Work to be completed: Everything from the first line of the material below through the line containing "mret (mkBind max_xmit_frag" must be retyped exactly, and nothing past it.

Records for this exercise:
(** [BIND_TIME_NEGOTIATION_PREFIX]: the first three groups of the text of a GUID *)
Definition is_bind_time_negotiation (s : DceRpcSyntaxId) : bool :=
  bool_decide (gu_0 (sy_uuid s) = 0x6cb71c2c) && bool_decide (gu_1 (sy_uuid s) = 0x9812) && bool_decide (gu_2 (sy_uuid s) = 0x4540).

(** ** Contents *)

Record DcRpcCoPktBindContextElement := mkBindContext {
  bc_context_id : Z;
  bc_abstract_syntax : DceRpcSyntaxId;
  bc_transfer_syntaxes : list DceRpcSyntaxId
}.

(** [calc = len as u8] *)
Definition put_count8 {A} (l : list A) : bin unit := put 1 (zlen l mod 256).

Definition write_bind_context (c : DcRpcCoPktBindContextElement) : bin unit :=
  _ ← put 2 (bc_context_id c);
  _ ← put_count8 (bc_transfer_syntaxes c);
  _ ← put 1 0;
  _ ← write_syntax_id (bc_abstract_syntax c);
  write_list write_syntax_id (bc_transfer_syntaxes c).
Definition read_bind_context : bin DcRpcCoPktBindContextElement :=
  context_id ← get 2;
  num_transfer_syntaxes ← get 1;
  _ ← get 1;
  abstract_syntax ← read_syntax_id;
  transfer_syntaxes ← read_count (Z.to_nat num_transfer_syntaxes) read_syntax_id;
  mret (mkBindContext context_id abstract_syntax transfer_syntaxes).

Record DcRpcCoPktBind := mkBind {
  bd_max_xmit_frag : Z;
  bd_max_recv_frag : Z;
  bd_assoc_group_id : Z;
  bd_context_elements : list DcRpcCoPktBindContextElement
}.

Definition write_bind (b : DcRpcCoPktBind) : bin unit :=
  _ ← put 2 (bd_max_xmit_frag b);
  _ ← put 2 (bd_max_recv_frag b);
  _ ← put 4 (bd_assoc_group_id b);
  _ ← put_count8 (bd_context_elements b);
  _ ← put 1 0;
  _ ← put 2 0;
  write_list write_bind_context (bd_context_elements b).
Definition read_bind : bin DcRpcCoPktBind :=
  max_xmit_frag ← get 2;
  max_recv_frag ← get 2;
  assoc_group_id ← get 4;
  num_context_items ← get 1;
  _ ← get 1;
  _ ← get 2;
  context_elements ← read_count (Z.to_nat num_context_items) read_bind_context;
  mret (mkBind max_xmit_frag max_recv_frag assoc_group_id context_elements).

Inductive DceRpcCoPktBindAckDefResult := BR_Acceptance | BR_UserRejection | BR_ProviderRejection | BR_NegotiateAck.
#[export] Instance DefResult_eq : EqDecision DceRpcCoPktBindAckDefResult.
Proof. solve_decision. Defined.
#[export] Instance DefResult_repr : Repr DceRpcCoPktBindAckDefResult := {|
  repr_code r := match r with BR_Acceptance => 0 | BR_UserRejection => 1 | BR_ProviderRejection => 2 | BR_NegotiateAck => 3 end;
  repr_all := [BR_Acceptance; BR_UserRejection; BR_ProviderRejection; BR_NegotiateAck] |}.

Inductive DcRpcCoPktBindAckReason :=
| BA_NotSpecified | BA_AbstractSyntaxNotSupported | BA_ProposedTransferSyntaxesNotSupported | BA_LocalLimitExceeded.
#[export] Instance BindAckReason_repr : Repr DcRpcCoPktBindAckReason := {|
  repr_code r := match r with
    | BA_NotSpecified => 0 | BA_AbstractSyntaxNotSupported => 1 | BA_ProposedTransferSyntaxesNotSupported => 2
    | BA_LocalLimitExceeded => 3 end;
  repr_all := [BA_NotSpecified; BA_AbstractSyntaxNotSupported; BA_ProposedTransferSyntaxesNotSupported; BA_LocalLimitExceeded] |}.

Record DcRpcCoPktBindAckResult := mkBindAckResult {
  br_result : DceRpcCoPktBindAckDefResult;
  br_reason : DcRpcCoPktBindAckReason;
  br_syntax : DceRpcSyntaxId
}.

Definition write_bind_ack_result (r : DcRpcCoPktBindAckResult) : bin unit :=
  _ ← put_repr 2 (br_result r); _ ← put_repr 2 (br_reason r); write_syntax_id (br_syntax r).
Definition read_bind_ack_result : bin DcRpcCoPktBindAckResult :=
  result ← get_repr 2; reason ← get_repr 2; syntax ← read_syntax_id; mret (mkBindAckResult result reason syntax).

Record DcRpcCoPktBindAck := mkBindAck {
  ba_max_xmit_frag : Z;
  ba_max_recv_frag : Z;
  ba_assoc_group_id : Z;
  ba_port_spec : bytes;
  ba_results : list DcRpcCoPktBindAckResult
}.

(** [SizedAnsiString]: an empty one is refused. *)
Definition read_sized_ansi (size : Z) : bin bytes :=
  if bool_decide (size = 0) then e_lift (Err Bin_Custom) else read_count (Z.to_nat size) (get 1).

(** The alignment in front of the results is only read. *)
Definition write_bind_ack (b : DcRpcCoPktBindAck) : bin unit :=
  _ ← put 2 (ba_max_xmit_frag b);
  _ ← put 2 (ba_max_recv_frag b);
  _ ← put 4 (ba_assoc_group_id b);
  _ ← put 2 (zlen (ba_port_spec b) mod 65536);
  _ ← write_list (put 1) (ba_port_spec b);
  _ ← put_count8 (ba_results b);
  _ ← put 1 0;
  _ ← put 2 0;
  write_list write_bind_ack_result (ba_results b).
Definition read_bind_ack : bin DcRpcCoPktBindAck :=
  max_xmit_frag ← get 2;
  max_recv_frag ← get 2;
  assoc_group_id ← get 4;
  port_spec_len ← get 2;
  port_spec ← read_sized_ansi port_spec_len;
  _ ← read_align 4;
  num_results ← get 1;
  _ ← get 1;
  _ ← get 2;
  results ← read_count (Z.to_nat num_results) read_bind_ack_result;
  mret (mkBindAck max_xmit_frag max_recv_frag assoc_group_id port_spec results).

Inductive DceRpcCoPktBindRejectReason :=
| RJ_ReasonNotSpecified | RJ_TemporaryCongestion | RJ_LocalLimitExceeded | RJ_CalledPaddrUnknown | RJ_ProtocolVersionNotSupported
| RJ_DefaultContextNotSupported | RJ_UserDataNotReadable | RJ_NoPsapAvailable | RJ_AuthenticationTypeNotRecognized
| RJ_AuthenticationTypeNotSupported.
#[export] Instance BindRejectReason_repr : Repr DceRpcCoPktBindRejectReason := {|
  repr_code r := match r with
    | RJ_ReasonNotSpecified => 0 | RJ_TemporaryCongestion => 1 | RJ_LocalLimitExceeded => 2 | RJ_CalledPaddrUnknown => 3
    | RJ_ProtocolVersionNotSupported => 4 | RJ_DefaultContextNotSupported => 5 | RJ_UserDataNotReadable => 6
    | RJ_NoPsapAvailable => 7 | RJ_AuthenticationTypeNotRecognized => 8 | RJ_AuthenticationTypeNotSupported => 9 end;
  repr_all := [RJ_ReasonNotSpecified; RJ_TemporaryCongestion; RJ_LocalLimitExceeded; RJ_CalledPaddrUnknown;
    RJ_ProtocolVersionNotSupported; RJ_DefaultContextNotSupported; RJ_UserDataNotReadable; RJ_NoPsapAvailable;
    RJ_AuthenticationTypeNotRecognized; RJ_AuthenticationTypeNotSupported] |}.

(** A version is a pair of bytes. *)
Definition write_rpc_version (v : Z * Z) : bin unit := _ ← put 1 v.1; put 1 v.2.
Definition read_rpc_version : bin (Z * Z) := major ← get 1; minor ← get 1; mret (major, minor).

Record DcRpcCoPktBindNak := mkBindNak { bn_reason : DceRpcCoPktBindRejectReason; bn_protocols : list (Z * Z) }.

Definition write_bind_nak (b : DcRpcCoPktBindNak) : bin unit :=
  _ ← put_repr 2 (bn_reason b); _ ← put_count8 (bn_protocols b); write_list write_rpc_version (bn_protocols b).
Definition read_bind_nak : bin DcRpcCoPktBindNak :=
  reason ← get_repr 2;
  num_protocols ← get 1;
  protocols ← read_count (Z.to_nat num_protocols) read_rpc_version;
  mret (mkBindNak reason protocols).

Record DcRpcCoPktRequest := mkRpcRequest { rq_alloc_hint : Z; rq_context_id : Z; rq_opnum : Z; rq_stub_data : bytes }.

Definition write_rpc_request (r : DcRpcCoPktRequest) : bin unit :=
  _ ← put 4 (rq_alloc_hint r); _ ← put 2 (rq_context_id r); _ ← put 2 (rq_opnum r); write_all (rq_stub_data r).
Definition read_rpc_request : bin DcRpcCoPktRequest :=
  alloc_hint ← get 4; context_id ← get 2; opnum ← get 2; stub_data ← bytes_until_eof;
  mret (mkRpcRequest alloc_hint context_id opnum stub_data).

Record DcRpcCoPktResponse := mkRpcResponse { rs_context_id : Z; rs_cancel_count : Z; rs_stub_data : bytes }.

Definition write_rpc_response (r : DcRpcCoPktResponse) : bin unit :=
  _ ← put 4 0; _ ← put 2 (rs_context_id r); _ ← put 1 (rs_cancel_count r); _ ← put 1 0; write_all (rs_stub_data r).
Definition read_rpc_response : bin DcRpcCoPktResponse :=
  _ ← get 4; context_id ← get 2; cancel_count ← get 1; _ ← get 1; stub_data ← bytes_until_eof;
  mret (mkRpcResponse context_id cancel_count stub_data).

Record DcRpcCoPktFault := mkFault {
  ft_alloc_hint : Z;
  ft_context_id : Z;
  ft_cancel_count : Z;
  ft_reserved : Z;
  ft_status : Z;
  ft_reserved2 : Z
}.

Definition write_fault (f : DcRpcCoPktFault) : bin unit :=
  _ ← put 4 (ft_alloc_hint f);
  _ ← put 2 (ft_context_id f);
  _ ← put 1 (ft_cancel_count f);
  _ ← put 1 (ft_reserved f);
  _ ← put 4 (ft_status f);
  put 4 (ft_reserved2 f).
Definition read_fault : bin DcRpcCoPktFault :=
  alloc_hint ← get 4; context_id ← get 2; cancel_count ← get 1; reserved ← get 1; status ← get 4; reserved2 ← get 4;
  mret (mkFault alloc_hint context_id cancel_count reserved status reserved2).

(** ** Packets ([rpc_pkts!])

    A direction is a table of packet types with the contents of each. *)
Class PacketTypes (C T : Type) := {
  pt_repr :: Repr T;
  get_type : C -> T;
  write_content : C -> bin unit;
  read_content : T -> bin C
}.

Your solution:
(** [BIND_TIME_NEGOTIATION_PREFIX]: the first three groups of the text of a GUID *)
Definition is_bind_time_negotiation (s : DceRpcSyntaxId) : bool :=
  bool_decide (gu_0 (sy_uuid s) = 0x6cb71c2c) && bool_decide (gu_1 (sy_uuid s) = 0x9812) && bool_decide (gu_2 (sy_uuid s) = 0x4540).

(** ** Contents *)

Record DcRpcCoPktBindContextElement := mkBindContext {
  bc_context_id : Z;
  bc_abstract_syntax : DceRpcSyntaxId;
  bc_transfer_syntaxes : list DceRpcSyntaxId
}.

(** [calc = len as u8] *)
Definition put_count8 {A} (l : list A) : bin unit := put 1 (zlen l mod 256).

Definition write_bind_context (c : DcRpcCoPktBindContextElement) : bin unit :=
  _ ← put 2 (bc_context_id c);
  _ ← put_count8 (bc_transfer_syntaxes c);
  _ ← put 1 0;
  _ ← write_syntax_id (bc_abstract_syntax c);
  write_list write_syntax_id (bc_transfer_syntaxes c).
Definition read_bind_context : bin DcRpcCoPktBindContextElement :=
  context_id ← get 2;
  num_transfer_syntaxes ← get 1;
  _ ← get 1;
  abstract_syntax ← read_syntax_id;
  transfer_syntaxes ← read_count (Z.to_nat num_transfer_syntaxes) read_syntax_id;
  mret (mkBindContext context_id abstract_syntax transfer_syntaxes).

Record DcRpcCoPktBind := mkBind {
  bd_max_xmit_frag : Z;
  bd_max_recv_frag : Z;
  bd_assoc_group_id : Z;
  bd_context_elements : list DcRpcCoPktBindContextElement
}.

Definition write_bind (b : DcRpcCoPktBind) : bin unit :=
  _ ← put 2 (bd_max_xmit_frag b);
  _ ← put 2 (bd_max_recv_frag b);
  _ ← put 4 (bd_assoc_group_id b);
  _ ← put_count8 (bd_context_elements b);
  _ ← put 1 0;
  _ ← put 2 0;
  write_list write_bind_context (bd_context_elements b).
Definition read_bind : bin DcRpcCoPktBind :=
  max_xmit_frag ← get 2;
  max_recv_frag ← get 2;
  assoc_group_id ← get 4;
  num_context_items ← get 1;
  _ ← get 1;
  _ ← get 2;
  context_elements ← read_count (Z.to_nat num_context_items) read_bind_context;
  mret (mkBind max_xmit_frag max_recv_frag assoc_group_id context_elements).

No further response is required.